Security Summit Reminds Tax Pros to Protect EFINs, PTINs
Income tax professionals from preparers to CPAs and EAs are being reminded to maintain and monitor their various identification numbers that enable them to e-file.
The reminder comes from the Security Summit, the joint effort between the IRS, state taxing agencies and tax industry partners that’s been tasked with helping to find winning strategies against identity theft and income tax refund fraud.
Electronic Filing Identification Numbers (EFINs) and Preparer Tax Identification Numbers (PTINs) are issued to practitioners who prepare tax returns or claims for refund and are paid for their service. Centralized Authorization Files (CAFs) should also be monitored, since they are issued when tax pros – or their firms – request third-party access to client files.
Keeping Tabs on Important Information
Tax professionals should update their EFIN application within 30 days of any change in circumstance – including any change in office personnel. New telephone numbers, addresses or email addresses should also warrant an updated EFIN.
EFINs can only be obtained from the IRS and do not transfer if a tax prep business is sold. Also, new offices of existing tax preparation operations may need their own EFIN as well if the new location files tax returns.
How to keep up with your EFIN during tax season? Make a weekly check on your e-Services account to see how many returns were filed under your EFIN. Select “EFIN Status” from the app inside e-Services. If the resulting number is more than what you expected, contact the IRS e-Help Desk at 1-866-255-0654.
Attorneys, CPAs, enrolled agents or participants in the Annual Filing Season Program who file more than 50 returns can also check the number of returns filed that use their PTIN. Go to the online PTIN account pave and select “View Returns Filed per PTIN.”
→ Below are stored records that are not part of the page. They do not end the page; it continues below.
(** C8 as amended, at work: the response for the pending id, and then
    the same response once more. *)
Lemma response_frame_correlated_witness :
  let f := frame_of response1_digest response1_text in
  let st' := fst (handle_frame (H := fragment) server2 1 f) in
  let st'' := fst (handle_frame (H := fragment) st' 1 f) in
  (pending_requests st' = Dict.del (JStr id1) (pending_requests server2)
   /\ closed (conns st' 10) = true
   /\ sent (conns st' 10) = sent (conns server2 10) ++ wire ok_response)
  /\ (pending_requests st'' = pending_requests st'
      /\ conns st'' = conns st'
      /\ log st'' = log st').
Proof.
  intros f st' st''.
  assert (Hsig : decode Strict (signature_data f) = Some response1_digest)
    by (vm_compute; reflexivity).
  assert (Htext : decode Strict (json_data f) = Some response1_text)
    by (vm_compute; reflexivity).
  assert (Hload : json_loads (Libraries := fragment) response1_text
                  = Loaded response1)
    by (vm_compute; reflexivity).
  assert (Hver1 : verify_signature (H := fragment) server2 (json_data f)
                    response1_digest = Some true)
    by (vm_compute; reflexivity).
  assert (Hver2 : verify_signature (H := fragment) st' (json_data f)
                    response1_digest = Some true)
    by (vm_compute; reflexivity).
  pose proof (response_frame_correlated (H := fragment) server2 1 f
                response1_digest Hsig Hver1) as W1.
  pose proof (response_frame_correlated (H := fragment) st' 1 f
                response1_digest Hsig Hver2) as W2.
  cbv zeta in W1, W2. rewrite Htext, Hload in W1, W2.
  specialize (W1 eq_refl). specialize (W2 eq_refl).
  change (get response1 (u "request_id")) with (Some (JStr id1)) in W1, W2.
  cbn [hashable] in W1, W2.
  replace (Dict.lookup (JStr id1) (pending_requests server2))
    with (Some {| web_writer := 10; timestamp := 1001%Q |}) in W1
    by (vm_compute; reflexivity).
  replace (Dict.lookup (JStr id1) (pending_requests st')) with (@None pending) in W2
    by (vm_compute; reflexivity).
  destruct W1 as (_ & Hp & _ & Hcl & Hs).
  destruct W2 as (_ & Hp2 & Hn2 & Hl2).
  split.
  - split; [exact Hp|]. split; [exact Hcl|].
    apply (Hs ok_response (wire ok_response)); vm_compute; reflexivity.
  - exact (conj Hp2 (conj Hn2 Hl2)).
Defined.

(** C10 at work: the request of connection 10 is pending; a sweep long
    after, the end of the tunnel connection and a new tunnel connection
    leave the record in the table and connection 10 open. *)
Lemma pending_record_persists_witness :
  let trace := [Sweep 5000%Q; TunnelEOF 1; TunnelOpen 3] in
  let st := run (H := fragment) server2 trace in
  Dict.mem (JStr id1) (pending_requests st) = true
  /\ closed (conns st 10) = false.
Proof.
  intros trace st.
  assert (Hl : Dict.lookup (JStr id1) (pending_requests server2)
               = Some {| web_writer := 10; timestamp := 1001%Q |})
    by (vm_compute; reflexivity).
  assert (Hopen : closed (conns server2 10) = false) by (vm_compute; reflexivity).
  destruct (pending_record_persists (H := fragment) server2 (JStr id1) _ Hl Hopen)
    as (_ & _ & Hrecord & Hconn).
  split.
  - apply Hrecord. cbn [never].
    repeat split; intros (w & f & rd & rid & Heq & _); discriminate Heq.
  - apply (Hconn trace). cbn [never].
    repeat split;
      (intros [Hon | (k & h & (w & f & rd & rid & Heq & _) & _)];
       [cbn in Hon; try contradiction; discriminate Hon | discriminate Heq]).
Defined.

End ServerFacts.

(* ================================================================== *)
(** * Lemmas: the client *)
(* ================================================================== *)

Module ClientFacts.
Import Py Json Client.

Section WithLibraries.
Context `{Libraries}.
Variable local_api : http_request -> local_result.

(** ** Requests that are no HTTP requests *)

(** The two [ValueError]s are the only ways a malformed request leaves
    the parser. *)
Lemma try_forward_malformed (self : t) (request_data : value)
    (raw_request lib_text : str) :
  getitem request_data (u "data") = Some (JStr raw_request) ->
  malformed raw_request = true ->
  exists text,
    (text = no_header_end \/ text = bad_request_line)
    /\ try_forward local_api self request_data lib_text = ([], inr text).
Proof.
  intros Hdata Hbad. unfold try_forward. rewrite Hdata.
  unfold malformed in Hbad.
  destruct (find N.eqb (crlf ++ crlf) raw_request) as [header_end_index|].
  - exists bad_request_line. split; [now right|].
    cbv zeta.
    destruct (split N.eqb (u " ")
                (hd [] (split N.eqb crlf (take header_end_index raw_request))))
      as [|method [|path [|http_version parts]]]; try reflexivity.
    cbn in Hbad. discriminate Hbad.
  - exists no_header_end. split; [now left | reflexivity].
Qed.

(** Without a failing write, a response that can be framed goes out
    whole, in one frame. *)
Lemma send_response_whole (self : t) (response_data : value) (message : bytes) :
  make_message self response_data = Some message ->
  send_response_to_server self response_data None = [Send message].
Proof.
  intro Hmsg. unfold send_response_to_server. rewrite Hmsg.
  destruct (ChunkedFacts.send_all_verbatim message) as (chunks & out & -> & ->).
  reflexivity.
Qed.

(** C6, as amended.  A request frame whose [data] is malformed as an
    HTTP request (no blank line, or a start line of fewer than three
    parts) is answered without a call to the local service, with a
    synthesised [HTTP/1.1 500] response, never a [400], and that
    response is what is sent back in the response frame for the
    request id. *)
Theorem malformed_request_answered_500 (self : t) (request_data id : value)
    (raw_request : str) (f : frame) :
  getitem request_data (u "id") = Some id ->
  getitem request_data (u "data") = Some (JStr raw_request) ->
  malformed raw_request = true ->
  exists text,
    let response_data :=
      JObj [(u "request_id", id); (u "data", JStr (error_response text))] in
    (text = no_header_end \/ text = bad_request_line)
    /\ forward_request_to_local_api local_api self request_data (error_text f)
       = ([], Some response_data)
    /\ startswith N.eqb (u "HTTP/1.1 500 Internal Server Error" ++ crlf)
                  (error_response text) = true
    /\ startswith N.eqb (u "HTTP/1.1 400") (error_response text) = false
    /\ handle_request local_api self request_data f
       = send_response_to_server self response_data (fail_at f)
    /\ (forall message,
          make_message self response_data = Some message ->
          fail_at f = None ->
          handle_request local_api self request_data f = [Send message]).
Proof.
  intros Hid Hdata Hbad.
  destruct (try_forward_malformed self request_data raw_request (error_text f)
              Hdata Hbad) as (text & Htext & Htry).
  exists text. cbv zeta.
  assert (Hfwd : forward_request_to_local_api local_api self request_data
                   (error_text f)
                 = ([], Some (JObj [(u "request_id", id);
                                    (u "data", JStr (error_response text))]))).
  { unfold forward_request_to_local_api. now rewrite Hid, Htry. }
  assert (Hreq : handle_request local_api self request_data f
                 = send_response_to_server self
                     (JObj [(u "request_id", id);
                            (u "data", JStr (error_response text))])
                     (fail_at f)).
  { unfold handle_request. now rewrite Hfwd. }
  repeat split; try assumption.
  intros message Hmsg Hfail. rewrite Hreq, Hfail.
  now apply send_response_whole.
Qed.

(** ** One request after the other *)

Lemma handle_request_shape (self : t) (request_data : value) (f : frame) :
  one_at_a_time (handle_request local_api self request_data f).
Proof.
  unfold handle_request, forward_request_to_local_api.
  destruct (getitem request_data (u "id")) as [id|]; [|now left].
  assert (Hcalls : fst (try_forward local_api self request_data (error_text f)) = []
                   \/ exists r,
                        fst (try_forward local_api self request_data (error_text f))
                        = [CallLocal r]).
  { unfold try_forward.
    repeat match goal with
           | |- context [match ?x with _ => _ end] => destruct x
           end; cbn [fst]; eauto. }
  destruct (try_forward local_api self request_data (error_text f)) as [calls r].
  cbn [fst] in Hcalls.
  set (response_data := JObj _).
  assert (Hsend : send_response_to_server self response_data (fail_at f) = []
                  \/ exists m,
                       send_response_to_server self response_data (fail_at f)
                       = [Send m]).
  { unfold send_response_to_server.
    destruct (make_message self response_data) as [message|]; [|now left].
    destruct (Chunked.send_all message (fail_at f)) as [[[chunks out] ok]|];
      eauto. }
  unfold one_at_a_time.
  destruct Hcalls as [-> | (r0 & ->)], Hsend as [-> | (m & ->)]; cbn [app]; eauto.
  right; right; right. eauto.
Qed.


End WithLibraries.

(** ** The theorems at work on the payloads of [Examples] *)

Import Examples.

(** C6 refuted: the request frame carries a request cut before its
    blank line.  The response frame carries a [500], not a [400]. *)
Lemma truncated_request_answered_500 :
  malformed get_truncated = true
  /\ receive_messages (H := fragment) healthy tunnel_client
       [to_client truncated_digest truncated_text]
     = [Send (framed error500_digest error500_text)]
  /\ getitem error500 (u "data")
     = Some (JStr (u "HTTP/1.1 500 Internal Server Error" ++ crlf
                     ++ u "Content-Type: text/plain" ++ crlf ++ crlf
                     ++ u "Error forwarding request to local API: "
                     ++ no_header_end)).
Proof. vm_compute. repeat split. Qed.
Either one of these checks can help to identify unusual activity quickly and easily.
An Ounce of Prevention
The easiest way to head off EFIN or PTIN theft is to learn to avoid phishing emails. Most identity theft attacks start with a phishing email to victims. To learn more about how to recognize a phishing attempt, check out the Security Summit’s Don’t Take the Bait campaign. Share the information with all staff members.
The IRS is also seeing illegal activity using stolen Centralized Authorization File numbers, unique nine-digit numbers that are assigned the first time a legitimate recognized representative files a power of attorney or third-party authorization with the IRS. Practitioners then use their assigned CAF number on future authorizations.
Tax pros can make an annual check to find outstanding CAFs for people who are no longer clients. Look over the instructions for Form 2848, Power of Attorney and Declaration of Representative, or Form 8821, Tax Information Authorization for additional information on how to withdraw representation.
Stiffer Measures for Phone Support
Because scammers have no problem posing as legitimate tax professionals – not even when speaking to the IRS – the IRS telephone operators now request additional proof of identity from tax pros who call.
In instances when the verification information isn’t convenient – when the client is present in the practitioner’s office during the call, for example, the IRS says either ask the client to step outside the office or put them on the phone to make an oral authorization to the IRS operator.